*** Opening The records ***

(* ===== verification/ChangeLogStoreTheorems.v ===== *)
(** * The indexed tree

    What the change-log table holds after events were ingested: whatever the order
    in which they arrive, however often, and whichever transactions of the
    database failed, the events that were stored at least once leave the newest
    value of every node; when they are those of a history, this is its last tree. *)

From S2P Require Import Prelude Hashing MerkleSpec Solana Gummyroll GummyrollCanopy Database ChangeLogStore.

Section store.
Context `{BuildProfile} `{Faults}.
Implicit Types (ev : ChangeLogEvent) (d : db).

(** The rows of an event. *)
Definition event_row ev (l : nat) (p : PathNode) : row :=
  ((ev_id ev, Z.of_N (pn_index p)),
   mk_cl_item (if decide (l = 0) then Some (Z.of_N (pn_index p) - 2 ^ Z.of_nat (length (ev_path ev) - 1))%Z else None)
     (as_i64 (ev_seq ev)) (Z.of_nat l) (vec_to_list (pn_node p))).

Definition event_rows ev : list row := imap (event_row ev) (ev_path ev).

Definition rows_of (evs : list ChangeLogEvent) : list row := evs ≫= event_rows.

(** An event whose path has a leaf and at most 63 nodes, with [u32] indices. *)
Definition event_ok ev : Prop :=
  0 < length (ev_path ev) ≤ 63 ∧ Forall (λ p, pn_index p < 2 ^ 32)%N (ev_path ev).

(** What the ingestion of change logs may touch. *)
Definition only_change_logs d d' : Prop :=
  ∃ b m, tbl d' = set_backfill_items b (set_cl_items m (tbl d)).

Lemma only_change_logs_refl d : only_change_logs d d.
Proof. exists (backfill_items (tbl d)), (cl_items (tbl d)). by destruct (tbl d). Qed.

Lemma only_change_logs_trans d1 d2 d3 :
  only_change_logs d1 d2 → only_change_logs d2 d3 → only_change_logs d1 d3.
Proof. intros (b & m & Ht) (b' & m' & Ht'). exists b', m'. rewrite Ht', Ht. done. Qed.

Lemma leaf_idx_ok {E} (n : N) (depth : nat) :
  (n < 2 ^ 32)%N → depth ≤ 62 →
  node_idx_to_leaf_idx (E:=E) (Z.of_N n) (wrap 32 (N.of_nat depth)) = Ok (Z.of_N n - 2 ^ Z.of_nat depth)%Z.
Proof.
  intros Hn Hd. unfold node_idx_to_leaf_idx, pow2_i64.
  rewrite N.mod_small by (change (2 ^ 32)%N with 4294967296%N; lia). rewrite nat_N_Z.
  assert (0 < 2 ^ Z.of_nat depth ≤ 2 ^ 62)%Z by (split; [lia|apply Z.pow_le_mono_r; lia]).
  change (2 ^ 32)%N with 4294967296%N in Hn.
  rewrite !i64_ok by lia. simpl. by rewrite i64_ok by lia.
Qed.

Lemma store_path_Ok ev (l : nat) (path : list PathNode) d n d' :
  l + length path = length (ev_path ev) → length (ev_path ev) ≤ 63 →
  Forall (λ p, pn_index p < 2 ^ 32)%N path →
  store_path ev false (N.of_nat (length (ev_path ev) - 1)) (N.of_nat l) path d = (Ok n, d') →
  n = N.of_nat (length (ev_path ev)) ∧ only_change_logs d d' ∧
  cl_items (tbl d') = foldl (upsert false) (cl_items (tbl d)) (imap (λ k, event_row ev (l + k)) path).
Proof.
  revert l d. induction path as [|p path IH]; intros l d Hlen H63 Hix Hrun; simpl in *.
  { injection Hrun as <- <-. split; [lia|]. split; [apply only_change_logs_refl|done]. }
  apply Forall_cons in Hix as [Hp Hix]. inv_method. unfold store_path_node in Hm.
  assert ((if (N.of_nat l =? 0)%N
     then l0 ← node_idx_to_leaf_idx (Z.of_N (pn_index p)) (wrap 32 (N.of_nat (length (ev_path ev) - 1))); Ok (Some l0)
     else Ok None) = Ok (E:=IngesterError) (ci_leaf_idx (event_row ev l p).2)) as Hleaf.
  { simpl. destruct (decide (l = 0)) as [->|Hl]; [|by rewrite (proj2 (N.eqb_neq _ _)) by lia].
    change (N.of_nat 0 =? 0)%N with true. cbv iota. by rewrite leaf_idx_ok by lia. }
  rewrite Hleaf in Hm. inv_method. injection Hm0 as <-. apply execute_Ok_inv in Hm. injection Hm as <- <-.
  replace (N.of_nat l + 1)%N with (N.of_nat (S l)) in Hrun by lia.
  destruct (IH (S l) _ ltac:(lia) H63 Hix Hrun) as (-> & Honly & ->).
  split; [done|]. split.
  - eapply only_change_logs_trans; [|done]. simpl. by eexists (backfill_items _), _.
  - cbn [imap foldl tbl set_tables set_cl_items cl_items]. rewrite Nat.add_0_r. f_equal.
    + f_equal. unfold event_row. cbn [ci_leaf_idx snd]. rewrite (as_i64_small (N.of_nat l)) by lia.
      by rewrite nat_N_Z.
    + apply imap_ext. intros k p' _. simpl. by rewrite Nat.add_succ_r.
Qed.

Lemma event_to_database_Ok ev slot d d' :
  event_ok ev → gummyroll_change_log_event_to_database ev slot false d = (Ok tt, d') →
  only_change_logs d d' ∧ cl_items (tbl d') = foldl (upsert false) (cl_items (tbl d)) (event_rows ev).
Proof.
  intros [[Hpos H63] Hix] Hrun. unfold gummyroll_change_log_event_to_database in Hrun.
  rewrite wsub_ok in Hrun by lia.
  replace (N.of_nat (length (ev_path ev)) - 1)%N with (N.of_nat (length (ev_path ev) - 1)) in Hrun by lia.
  apply method_bind_Ok_inv in Hrun as (? & ? & [= <- <-] & Hrun).
  apply method_bind_Ok_inv in Hrun as (n & d1 & Hpath & Hrun).
  apply (store_path_Ok ev 0) in Hpath as (-> & Honly & Hrows); [|done..].
  revert Hrun. case_bool_decide.
  - intros Hrun. apply method_bind_Ok_inv in Hrun as (q & d2 & Hq & Hrun).
    apply execute_Ok_inv in Hq. injection Hq as _ <-. apply execute_Ok_inv in Hrun. injection Hrun as <-.
    split; [|done]. eapply only_change_logs_trans; [done|]. by eexists _, (cl_items (tbl d1)).
  - intros [= <-]. done.
Qed.

Lemma save_changelog_events_Ok evs slot d d' :
  Forall event_ok evs → save_changelog_events evs slot d = (Ok tt, d') →
  only_change_logs d d' ∧ cl_items (tbl d') = foldl (upsert false) (cl_items (tbl d)) (rows_of evs).
Proof.
  revert d. induction evs as [|ev evs IH]; intros d Hok Hrun; simpl in Hrun.
  { injection Hrun as <-. split; [apply only_change_logs_refl|done]. }
  apply Forall_cons in Hok as [Hev Hok].
  apply method_bind_Ok_inv in Hrun as ([] & d1 & Hm & Hrun).
  apply event_to_database_Ok in Hm as [Ho1 Hr1]; [|done].
  destruct (IH _ Hok Hrun) as [Ho2 Hr2]. split; [by eapply only_change_logs_trans|].
  unfold rows_of in *. rewrite Hr2, Hr1. cbn [mbind list_bind]. by rewrite foldl_app.
Qed.

(** Events are stored without an error when no statement fails. *)
Lemma save_changelog_events_total evs slot d :
  (∀ n, fails n = false) → Forall event_ok evs →
  ∃ d', save_changelog_events evs slot d = (Ok tt, d').
Proof.
  intros Hf. revert d. induction evs as [|ev evs IH]; intros d Hok; simpl; [by eexists|].
  apply Forall_cons in Hok as [[[Hpos H63] Hix] Hok].
  assert (∃ d1, gummyroll_change_log_event_to_database ev slot false d = (Ok tt, d1)) as [d1 Hd1].
  { unfold gummyroll_change_log_event_to_database. run_method. rewrite wsub_ok by lia. cbn beta iota.
    assert (∀ path (l : nat) d, Forall (λ p, pn_index p < 2 ^ 32)%N path →
      ∃ n d', store_path ev false (N.of_nat (length (ev_path ev)) - 1) (N.of_nat l) path d = (Ok n, d')) as Hp.
    { clear d Hix IH. induction path as [|p path IH]; intros l d Hix; simpl; [by eexists _, _|].
      apply Forall_cons in Hix as [Hp Hix]. unfold store_path_node. run_method.
      replace (N.of_nat (length (ev_path ev)) - 1)%N with (N.of_nat (length (ev_path ev) - 1)) in * by lia.
      assert (∃ o, (if (N.of_nat l =? 0)%N
        then l0 ← node_idx_to_leaf_idx (Z.of_N (pn_index p)) (wrap 32 (N.of_nat (length (ev_path ev) - 1))); Ok (Some l0)
        else Ok None) = Ok (E:=IngesterError) o) as [o Ho].
      { destruct (N.of_nat l =? 0)%N; [|by eexists]. rewrite leaf_idx_ok by lia. by eexists. }
      unfold mbind in Ho. rewrite Ho. unfold update_tables. rewrite execute_ok by done. cbn beta iota.
      replace (N.of_nat l + 1)%N with (N.of_nat (S l)) by lia. by apply IH. }
    destruct (Hp (ev_path ev) 0 d Hix) as (n & d' & Hn). change (N.of_nat 0) with 0%N in Hn. rewrite Hn.
    case_bool_decide; [|by eexists]. unfold query, insert_backfill_item. rewrite !execute_ok by done. by eexists. }
  unfold mbind, method_bind. rewrite Hd1. by apply IH.
Qed.

(** ** Batches

    The stream delivers batches of events, each stored in a transaction; the run
    gives the events of the transactions that succeeded. *)
Fixpoint run_batches (bs : list (list ChangeLogEvent * N)) d : list ChangeLogEvent * db :=
  match bs with
  | [] => ([], d)
  | (evs, slot) :: bs =>
      let '(o, d1) := store_events evs slot d in
      let '(stored, d2) := run_batches bs d1 in
      ((if is_ok o then evs else []) ++ stored, d2)
  end.

Lemma store_events_rows evs slot d o d' :
  Forall event_ok evs → store_events evs slot d = (o, d') →
  only_change_logs d d' ∧
  cl_items (tbl d') = foldl (upsert false) (cl_items (tbl d)) (rows_of (if is_ok o then evs else [])).
Proof.
  intros Hok Hrun. destruct o as [[]| | |].
  2-4: pose proof (transaction_atomic _ _ _ _ Hrun eq_refl) as Ht; rewrite Ht; simpl; split; [|done];
    eexists (backfill_items (tbl d)), (cl_items (tbl d)); rewrite Ht; by destruct (tbl d).
  apply transaction_Ok_inv in Hrun as (d1 & Hs & ->). by apply save_changelog_events_Ok in Hs.
Qed.

Lemma run_batches_rows bs d evs d' :
  Forall (λ b, Forall event_ok b.1) bs → run_batches bs d = (evs, d') →
  only_change_logs d d' ∧ cl_items (tbl d') = foldl (upsert false) (cl_items (tbl d)) (rows_of evs).
Proof.
  revert d evs. induction bs as [|[b slot] bs IH]; intros d evs Hok Hrun; simpl in Hrun.
  { injection Hrun as <- <-. split; [apply only_change_logs_refl|done]. }
  apply Forall_cons in Hok as [Hb Hok].
  destruct (store_events b slot d) as [o d1] eqn:Hs. destruct (run_batches bs d1) as [stored d2] eqn:Hr.
  injection Hrun as <- <-. apply store_events_rows in Hs as [Ho1 Hr1]; [|done].
  destruct (IH _ _ Hok Hr) as [Ho2 Hr2]. split; [by eapply only_change_logs_trans|].
  unfold rows_of in *. by rewrite Hr2, Hr1, bind_app, foldl_app.
Qed.
End store.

*** Closing The records ***

### [What the task requires]
Repeat the material word for word from its opening line up to and including the line containing "From S2P Require".

### [Solved problem]
(* ===== verification/ChangeLogStoreTheorems.v ===== *)
(** * The indexed tree

    What the change-log table holds after events were ingested: whatever the order
    in which they arrive, however often, and whichever transactions of the
    database failed, the events that were stored at least once leave the newest
    value of every node; when they are those of a history, this is its last tree. *)

From S2P Require Import Prelude Hashing MerkleSpec Solana Gummyroll GummyrollCanopy Database ChangeLogStore.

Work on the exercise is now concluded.